Samenvatting
Surveillance van zorginfecties is een fundamenteel onderdeel van infectiepreventieprogramma’s. Het toenemende gebruik van elektronische ziekenhuisinformatiesystemen maakt (semi-)geautomatiseerde surveillance van zorginfecties mogelijk. Dit gaat gepaard met hogere kwaliteit dankzij betere standaardisatie en gereduceerde werklast. Er zijn verschillende methoden van geautomatiseerde surveillance, waarbij de elektronische beschikbaarheid van hoogwaardige klinische gegevens en een juiste digitale infrastructuur noodzakelijk is. Het versterken van kennis over deze methoden en het vaststellen van een gezamenlijke visie op geautomatiseerde surveillance is nodig om ziekenhuizen te ondersteunen bij het ontwikkelen van kwalitatief hoogwaardige systemen, het doelmatig inzetten van beschikbare middelen en het borgen van de vergelijkbaarheid van resultaten tussen ziekenhuizen.

Summary
Surveillance of healthcare-associated infections is a cornerstone of infection prevention programs. The increasing adoption of electronic health records facilitates the development and implementation of (semi-)automated surveillance systems, hence improving standardization and reducing workload. Several methods of automated surveillance are available; in all cases high-quality clinical data and adequate data infrastructure are essential requirements. Expanding our knowledge and developing a shared agenda of automated surveillance system development is required to support hospitals in achieving high-quality surveillance systems, efficiently employing available resources and ensuring comparability of results.

Inleiding
Infecties die optreden ten gevolge van medische zorg, zogeheten zorginfecties of zorggerelateerde infecties treden op bij naar schatting 4 procent van patiënten in Nederlandse ziekenhuizen. Dit zijn met name postoperatieve wondinfecties (POWI), lijninfecties, pneumonie- en urineweginfecties. Deze zorginfecties brengen een aanzienlijke ziektelast en bijbehorende kosten met zich mee en worden grotendeels als vermijdbare complicaties beschouwd.1-3 Halvering van het aantal vermijdbare zorginfecties is dan ook een van de doelstellingen uit de landelijke ‘Aanpak antibioticumresistentie’. 4 Systematische surveillance van het optreden van zorginfecties en het terugkoppelen van de incidentiecijfers aan zorgverleners en andere betrokkenen zijn van bewezen belang voor het vóórkomen van deze complicatie, en een fundamenteel onderdeel van programma’s om preventiedoelstellingen te halen.5 Surveillance biedt inzicht in de incidentie van infecties, en daarmee handvatten voor preventie en de mogelijkheid om het effect van preventieve maatregelen te kwantificeren.

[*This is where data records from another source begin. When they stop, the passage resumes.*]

(** * The stack-frame pattern *)

(** A match of a pattern that begins with a group-free part splits into a
    text of that part and a match of the rest. *)
Lemma re_match_app r r' : group_free r → ∀ s opened caps res,
  re_match (r ++ r') s opened caps = Some res →
  ∃ cs s', s = cs ++ s' ∧ matches_items r cs
           ∧ re_match r' s' opened caps = Some res.
Proof.
  induction r as [|i r IH]; intros Hfree s opened caps res Hm.
  - by exists [], s.
  - apply Forall_cons in Hfree as [[Hopen Hclose] Hfree].
    specialize (IH Hfree).
    destruct i as [cl|greedy cl| |]; [| |done..].
    + cbn in Hm. destruct s as [|c s]; [done|].
      destruct (in_class cl c) eqn:Hc; [|done].
      apply IH in Hm as (cs & s' & -> & Hcs & Hm).
      exists (c :: cs), s'. split; [done|]. split; [|done].
      cbn. by exists c, cs.
    + cbn [app re_match] in Hm.
      assert (∃ cs s', s = cs ++ s' ∧ cs ≠ []
                ∧ Forall (λ c, in_class cl c = true) cs
                ∧ re_match (r ++ r') s' opened caps = Some res)
        as (cs & s' & -> & Hne & Hcs & Hm').
      { clear IH. induction s as [|c s IHs]; [done|].
        destruct (in_class cl c) eqn:Hc; [|done].
        assert (re_match (r ++ r') s opened caps = Some res
                ∨ ∃ cs s', s = cs ++ s' ∧ cs ≠ []
                    ∧ Forall (λ c, in_class cl c = true) cs
                    ∧ re_match (r ++ r') s' opened caps = Some res) as [Hnow|Hlater].
        { destruct greedy.
          - match type of Hm with
            | match ?rec with _ => _ end = _ => destruct rec as [m|] eqn:Hrec
            end.
            + right. apply IHs. by simplify_eq.
            + by left.
          - destruct (re_match (r ++ r') s opened caps) as [m|] eqn:Hrec.
            + left. by simplify_eq.
            + right. by apply IHs. }
        - exists [c], s. split; [done|]. split; [done|].
          split; [by apply Forall_singleton|done].
        - destruct Hlater as (cs & s' & -> & _ & Hcs & Hm').
          exists (c :: cs), s'. split; [done|]. split; [done|].
          split; [by apply Forall_cons|done]. }
      apply IH in Hm' as (cs' & s'' & -> & Hcs' & Hm').
      exists (cs ++ cs'), s''. split; [by rewrite app_assoc|]. split; [|done].
      cbn. by exists cs, cs'.
Qed.

Lemma take_consumed {A} (cs s : list A) :
  take (length (cs ++ s) - length s) (cs ++ s) = cs.
Proof.
  rewrite length_app, Nat.add_sub. by rewrite take_app_length.
Qed.
(** X19: position maps that keep the order of positions keep the bounds
    of the ranges in order: if every object of the store has [from <= to]
    before the call, and every map of the log is monotone, every object
    has [from <= to] after the call. *)
Theorem mapRangeThroughTransactions_keeps_valid at_time trs
    (ranges : list ref) (h h' : gmap ref Range) out :
  (forall tr, tr ∈ trs -> monotone (mapping tr)) ->
  (forall r o, h !! r = Some o -> valid o) ->
  mapRangeThroughTransactions ranges at_time trs h = Some (out, h') ->
  forall r o, h' !! r = Some o -> valid o.
Proof.
  intros Hmono Hvalid Hrun.
  destruct (decide (length trs = 1%nat)) as [Hone|Hlen].
  { rewrite mapRangeThroughTransactions_single_store in Hrun by assumption.
    injection Hrun as <- <-. assumption. }
  destruct (findIndex (fun tr => time tr =? at_time) trs) as [i|] eqn:Hi.
  - assert (Hb : forall r, r ∈ ranges -> is_Some (h !! r)).
    { apply (mapArray_bound at_time trs i ranges h); try assumption.
      unfold mapRangeThroughTransactions, hbind in Hrun.
      destruct (mapArray _ ranges h) as [[rs h1]|]; [eauto|discriminate]. }
    destruct (mapArray_matched _ _ _ ranges Hlen Hi h Hb) as (h1 & Hrun1 & Hh1).
    unfold mapRangeThroughTransactions, hbind in Hrun. rewrite Hrun1 in Hrun.
    injection Hrun as <- <-. intros r o. rewrite Hh1.
    destruct (h !! r) as [o0|] eqn:Hr; simpl; [|discriminate].
    intros [= <-]. apply iter_valid; [|eauto].
    intros x Hx. unfold valid, mapThrough. simpl.
    apply mapPosition_monotone; [|exact Hx].
    intros tr Htr. apply Hmono. exact (subseteq_drop i trs tr Htr).
  - unfold mapRangeThroughTransactions, hbind in Hrun.
    rewrite (mapArray_pure _ (fun _ => None)) in Hrun.
    + injection Hrun as <- <-. assumption.
    + intros r0 h0. unfold mapOneRange.
      apply Nat.eqb_neq in Hlen. now rewrite Hlen, Hi.
Qed.
(** * logze: a shallow embedding of the logging facade

    The development follows [logze.go] (the [Logger], its entry points, [log],
    [logf], [setErrorWithStack], [incErrorConter], [New]) and the [Config]
    builder.  The zerolog backend is an external collaborator: an event is
    modelled by the trace of builder calls the Logger performs on it, and the
    output of a run is the list of events the Logger finished with [Msg] or
    [Msgf].  Level filtering, serialisation and buffering happen behind that
    interface and are not part of this model. *)

From Stdlib Require Import ZArith Lia Ascii DecimalString.
From stdpp Require Import base list strings gmap.

Local Open Scope string_scope.
Local Open Scope list_scope.
Set Warnings "-register-all".

(** ** Go strings *)

(** [strings.HasPrefix(s, prefix)], byte by byte. *)
Fixpoint HasPrefix (s prefix : string) {struct prefix} : bool :=
  match prefix with
  | EmptyString => true
  | String b prefix' =>
      match s with
      | EmptyString => false
      | String a s' => Ascii.eqb a b && HasPrefix s' prefix'
      end
  end.

(** [strings.Contains(s, substr)]: some suffix of [s] starts with [substr]. *)
Fixpoint Contains (s substr : string) : bool :=
  HasPrefix s substr ||
  match s with
  | EmptyString => false
  | String _ s' => Contains s' substr
  end.

(** [strings.Count(s, sep)] for a one-byte separator counts the bytes of [s]
    equal to it; the Logger only calls it with the separator "%". *)
Fixpoint CountByte (c : ascii) (s : string) : nat :=
  match s with
  | EmptyString => 0
  | String a s' => (if Ascii.eqb a c then 1 else 0) + CountByte c s'
  end.

(** Specification-side reading of "substr occurs in s". *)
Definition substring_of (substr s : string) : Prop :=
  exists pre post, s = pre +:+ substr +:+ post.

(** ** Dynamic values and errors *)

(** The values that travel through a variadic [...any] list.  [AErr] is a
    value whose dynamic type satisfies the [error] interface; [ANil] is the
    nil interface, for which the assertion [a.(error)] fails. *)
Inductive any : Type :=
| ANil
| AStr (s : string)
| AInt (z : Z)
| ABool (b : bool)
| AErr (e : error)
with error : Type :=
| ErrNew (msg : string)
| ErrStacked (msg : string) (stack : list any)
| ErrWithStack (cause : error).

(** [err.Error()].  [errors.WithStack] keeps the message of its cause. *)
Fixpoint Error_string (e : error) : string :=
  match e with
  | ErrNew m => m
  | ErrStacked m _ => m
  | ErrWithStack c => Error_string c
  end.

(** The type assertion [err, ok := a.(error)]. *)
Definition as_error (a : any) : option error :=
  match a with
  | AErr e => Some e
  | _ => None
  end.

(** The assertion [err.(interface{ StackForLogger() []any })]. *)
Definition StackForLogger (e : error) : option (list any) :=
  match e with
  | ErrStacked _ st => Some st
  | _ => None
  end.

(** ** The backend seen from the Logger *)

Inductive zLevel : Type :=
| zTrace | zDebug | zInfo | zWarn | zError | zFatal | zPanic | zNoLevel | zDisabled.

Inductive evcall : Type :=
| EvCaller (skip : nat)
| EvFields (fs : list any)
| EvStack
| EvErr (e : error).

Record Event : Type := mkEvent { ev_level : zLevel; ev_calls : list evcall }.

Definition newEvent (lv : zLevel) : Event := mkEvent lv [].
Definition ev_add (ev : Event) (c : evcall) : Event :=
  mkEvent (ev_level ev) (ev_calls ev ++ [c]).

(** The builder methods [ev.Caller], [ev.Fields], [ev.Stack], [ev.Err]. *)
Definition ev_Caller (ev : Event) (skip : nat) : Event := ev_add ev (EvCaller skip).
Definition ev_Fields (ev : Event) (fs : list any) : Event := ev_add ev (EvFields fs).
Definition ev_Stack (ev : Event) : Event := ev_add ev EvStack.
Definition ev_Err (ev : Event) (e : error) : Event := ev_add ev (EvErr e).

Inductive emit : Type :=
| Msg (s : string)
| Msgf (format : string) (args : list any).

(** A finished event: what the backend receives for one record. *)
Record Entry : Type := mkEntry { en_event : Event; en_emit : emit }.

(** Error attributes, field arguments and stack requests of a record, in the
    order the Logger attached them. *)
Definition evcall_errs (c : evcall) : list error :=
  match c with EvErr e => [e] | _ => [] end.
Definition evcall_fields (c : evcall) : list any :=
  match c with EvFields fs => fs | _ => [] end.

Definition event_errors (ev : Event) : list error :=
  concat (map evcall_errs (ev_calls ev)).
Definition event_fields (ev : Event) : list any :=
  concat (map evcall_fields (ev_calls ev)).

Definition entry_errors (r : Entry) : list error := event_errors (en_event r).
Definition entry_fields (r : Entry) : list any := event_fields (en_event r).

(** The backend reads a field list as alternating keys and values; an
    unpaired last element is left to the backend. *)
Fixpoint pairs (fs : list any) : list (any * any) :=
  match fs with
  | k :: v :: rest => (k, v) :: pairs rest
  | _ => []
  end.

(** ** Process state *)

(** An [ErrorCounter] is shared by reference: a Logger holds the address of a
    counter or nil.  The world records every [Inc] call with its argument. *)
Definition ErrorCounter : Type := option nat.

Record World : Type := mkWorld {
  out : list Entry;
  incs : list (nat * error)
}.

Definition Count (w : World) (c : nat) : nat :=
  length (filter (fun p => p.1 = c) (incs w)).

(** How a call leaves the process. *)
Inductive outcome : Type :=
| Returned
| Exited (code : Z)
| Panicked (v : string).

(** ** fmt and runtime/debug *)

Class Fmt : Type := {
  Sprint : list any -> string;
  Sprintln : list any -> string;
  Sprintf : string -> list any -> string;
  debug_Stack : string
}.

(** The message a finished event carries. *)
Definition rendered `{Fmt} (r : Entry) : string :=
  match en_emit r with
  | Msg s => s
  | Msgf f a => Sprintf f a
  end.

(** ** The Logger *)

(** The part of [zerolog.Logger] that [New] decides: where it writes, its
    minimum level, the context fields bound to it and its hooks. *)
Inductive AlertFunc : Type :=
| AlertDefault
| AlertUser (id : nat).

(** An [io.Writer] value; [WNil] is the nil interface, the zero value of an
    array slot. *)
Inductive Writer : Type :=
| WNil
| Discard
| Stderr
| Buffer (id : nat)
| ConsoleWriter (w : Writer) (noColor : bool)
| MultiLevelWriter (ws : list Writer)
| DiodeWriter (w : Writer) (size : Z) (poll : Z) (alert : AlertFunc).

Conventionele surveillance bestaat uit handmatig retrospectief statusonderzoek van alle patiënten die in de doelgroep vallen, bijvoorbeeld omdat zij een specifieke ingreep hebben ondergaan. Hierbij wordt door deskundigen infectiepreventie of andere aangewezen professionals volgens gestandaardiseerde criteria vastgesteld of de patiënt de betreffende zorginfectie heeft ontwikkeld. Dit proces is arbeidsintensief en foutgevoelig, zoals blijkt bij nauwkeurig controleren van de resultaten.6,7 Dankzij het toenemende gebruik van elektronische ziekenhuisinformatiesystemen zijn steeds meer klinische patiëntengegevens elektronisch beschikbaar en wordt het mogelijk (semi-)geautomatiseerde surveillance uit te voeren. Het gebruik van geautomatiseerde systemen gaat gepaard met hogere kwaliteit door betere standaardisatie en gereduceerde werklast.8,9

Dit artikel bespreekt de verschillende mogelijkheden om (semi-)geautomatiseerde surveillance van zorginfecties vorm te geven en de daarvoor benodigde databronnen en digitale infrastructuur. Daarnaast worden enkele voorbeelden uit de praktijk besproken, alsmede hindernissen bij het inrichten van effectieve en kwalitatief hoogwaardige geautomatiseerde surveillance.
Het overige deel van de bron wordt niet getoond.